• [Your task]: Working from the records below, repeat exactly the lines starting at the line that contains "oct ds - oct (map (λ d, d / 2 mod 4) ds)" and ending at the line that contains "replace (d0 + 8 * (d1", inclusive.

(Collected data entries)

(* ===== verification/DisplayProps.v ===== *)
(** * Display names: properties

    [xcb_popcount] counts bits; the parser of display names accepts exactly the
    names of one shape and inverts printing. *)
From S2P Require Import Prelude Effects State Display Sample.
From Stdlib Require Import Strings.Byte.
From Stdlib Require Strings.String.
#[local] Open Scope Z_scope.

(** ** Octal digits *)

(** The number with the given octal digits, lowest first. *)
Fixpoint oct (ds : list Z) : Z :=
  match ds with
  | [] => 0
  | d :: t => d + 8 * oct t
  end.

Fixpoint oct_digits (n : nat) (z : Z) : list Z :=
  match n with
  | O => []
  | S n' => z mod 8 :: oct_digits n' (z / 8)
  end.

Definition octal (d : Z) : Prop := 0 <= d < 8.

Lemma oct_nonneg ds : Forall octal ds → 0 <= oct ds.
Proof. induction 1 as [|d t Hd _ IH]; unfold octal in *; cbn [oct]; lia. Qed.

Lemma oct_digits_octal n z : Forall octal (oct_digits n z).
Proof.
  revert z; induction n as [|n IH]; intros z; constructor; [|apply IH].
  unfold octal. apply Z.mod_pos_bound. lia.
Qed.

Lemma oct_digits_val n z : 0 <= z < 8 ^ Z.of_nat n → oct (oct_digits n z) = z.
Proof.
  revert z; induction n as [|n IH]; intros z Hz.
  - change (8 ^ Z.of_nat 0) with 1 in Hz. simpl. lia.
  - rewrite Nat2Z.inj_succ, Z.pow_succ_r in Hz by lia. cbn [oct oct_digits].
    rewrite IH; Z.div_mod_to_equations; lia.
Qed.

Lemma land_mod8 x y : Z.land x y mod 8 = Z.land (x mod 8) (y mod 8).
Proof.
  change 8 with (2 ^ 3). rewrite <- !Z.land_ones by lia.
  apply Z.bits_inj'; intros n Hn. rewrite !Z.land_spec.
  destruct (Z.testbit x n), (Z.testbit y n), (Z.testbit (Z.ones 3) n); reflexivity.
Qed.

Lemma land_split a b c e : octal a → octal c →
  Z.land (a + 8 * b) (c + 8 * e) = Z.land a c + 8 * Z.land b e.
Proof.
  unfold octal. intros Ha Hc. set (x := Z.land (a + 8 * b) (c + 8 * e)).
  assert (x mod 2 ^ 3 = Z.land a c) as Hm.
  { change (2 ^ 3) with 8. unfold x. rewrite land_mod8.
    f_equal; Z.div_mod_to_equations; lia. }
  assert (x / 2 ^ 3 = Z.land b e) as Hd.
  { unfold x. rewrite <- Z.shiftr_div_pow2, Z.shiftr_land, !Z.shiftr_div_pow2 by lia.
    f_equal; Z.div_mod_to_equations; lia. }
  pose proof (Z.div_mod x (2 ^ 3)). lia.
Qed.

(** Halving every digit: one step of the computation. *)
Lemma oct_half ds : Forall octal ds →
  Z.land (Z.shiftr (oct ds) 1) (oct (map (λ _, 3) ds)) = oct (map (λ d, d / 2 mod 4) ds).
Proof.
  induction 1 as [|d t Hd Ht IH]; [done|]. cbn [oct map].
  rewrite Z.shiftr_div_pow2 in * by lia. change (2 ^ 1) with 2 in *.
  pose proof (oct_nonneg t Ht). unfold octal in Hd.
  replace ((d + 8 * oct t) / 2) with ((d / 2 + 4 * (oct t mod 2)) + 8 * (oct t / 2))
    by (Z.div_mod_to_equations; lia).
  rewrite land_split by (unfold octal; Z.div_mod_to_equations; lia).
  rewrite IH. f_equal.
  change 3 with (Z.ones 2). rewrite Z.land_ones by lia. change (2 ^ 2) with 4.
  Z.div_mod_to_equations; lia.
Qed.

(** The number of bits of an octal digit, as the code computes it. *)
Definition oct_bits (d : Z) : Z := d - d / 2 mod 4 - d / 2 mod 4 / 2 mod 4.

Lemma oct_bits_sub ds :
  oct ds - oct (map (λ d, d / 2 mod 4) ds)
    - oct (map (λ d, d / 2 mod 4) (map (λ d, d / 2 mod 4) ds)) = oct (map oct_bits ds).
Proof. induction ds as [|d t IH]; [done|]. cbn [oct map]. unfold oct_bits at 1. lia. Qed.

(** Adding neighbouring digits and keeping every other sum. *)
Fixpoint pair_sums (ds : list Z) : Z :=
  match ds with
  | d0 :: d1 :: t => d0 + d1 + 64 * pair_sums t
  | [d0] => d0
  | [] => 0
  end.

Fixpoint pair_mask (ds : list Z) : Z :=
  match ds with
  | _ :: _ :: t => 7 + 64 * pair_mask t
  | [_] => 3
  | [] => 0
  end.

Lemma oct_pairs ds : Forall (λ d, 0 <= d < 4) ds →
  Z.land (oct ds + oct (tail ds)) (pair_mask ds) = pair_sums ds.
Proof.
  revert ds. fix IH 1. intros [|d0 [|d1 t]] Hds; [done| |].
  - apply Forall_cons_1 in Hds as [H0 _]. cbn [oct tail pair_mask pair_sums].
    replace (d0 + 8 * 0 + 0) with d0 by lia.
    change 3 with (Z.ones 2). rewrite Z.land_ones by lia. apply Z.mod_small. lia.
  - apply Forall_cons_1 in Hds as [H0 [H1 Ht]%Forall_cons_1].
    cbn [oct tail pair_mask pair_sums].
    assert (Z.land (oct t + oct (tail t)) (pair_mask t) = pair_sums t) as <- by (by apply IH).
    replace (d0 + 8 * (d1 + 8 * oct t) + (d1 + 8 * oct t))
      with ((d0 + d1) + 8 * (d1 + hd 0 t + 8 * (oct t + oct (tail t)))).
    2:{ destruct t; cbn [oct tail hd]; lia. }
    replace (7 + 64 * pair_mask t) with (7 + 8 * (0 + 8 * pair_mask t)) by lia.
    rewrite land_split by (unfold octal; lia).
    assert (0 <= hd 0 t < 4) as Hh by (destruct Ht; cbn [hd]; lia).
    rewrite land_split by (unfold octal; lia).
    rewrite Z.land_0_r. change 7 with (Z.ones 3).
    rewrite Z.land_ones, Z.mod_small by lia. lia.
Qed.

• [Completed task]:
  oct ds - oct (map (λ d, d / 2 mod 4) ds)
    - oct (map (λ d, d / 2 mod 4) (map (λ d, d / 2 mod 4) ds)) = oct (map oct_bits ds).
Proof. induction ds as [|d t IH]; [done|]. cbn [oct map]. unfold oct_bits at 1. lia. Qed.

(** Adding neighbouring digits and keeping every other sum. *)
Fixpoint pair_sums (ds : list Z) : Z :=
  match ds with
  | d0 :: d1 :: t => d0 + d1 + 64 * pair_sums t
  | [d0] => d0
  | [] => 0
  end.

Fixpoint pair_mask (ds : list Z) : Z :=
  match ds with
  | _ :: _ :: t => 7 + 64 * pair_mask t
  | [_] => 3
  | [] => 0
  end.

Lemma oct_pairs ds : Forall (λ d, 0 <= d < 4) ds →
  Z.land (oct ds + oct (tail ds)) (pair_mask ds) = pair_sums ds.
Proof.
  revert ds. fix IH 1. intros [|d0 [|d1 t]] Hds; [done| |].
  - apply Forall_cons_1 in Hds as [H0 _]. cbn [oct tail pair_mask pair_sums].
    replace (d0 + 8 * 0 + 0) with d0 by lia.
    change 3 with (Z.ones 2). rewrite Z.land_ones by lia. apply Z.mod_small. lia.
  - apply Forall_cons_1 in Hds as [H0 [H1 Ht]%Forall_cons_1].
    cbn [oct tail pair_mask pair_sums].
    assert (Z.land (oct t + oct (tail t)) (pair_mask t) = pair_sums t) as <- by (by apply IH).
    replace (d0 + 8 * (d1 + 8 * oct t) + (d1 + 8 * oct t))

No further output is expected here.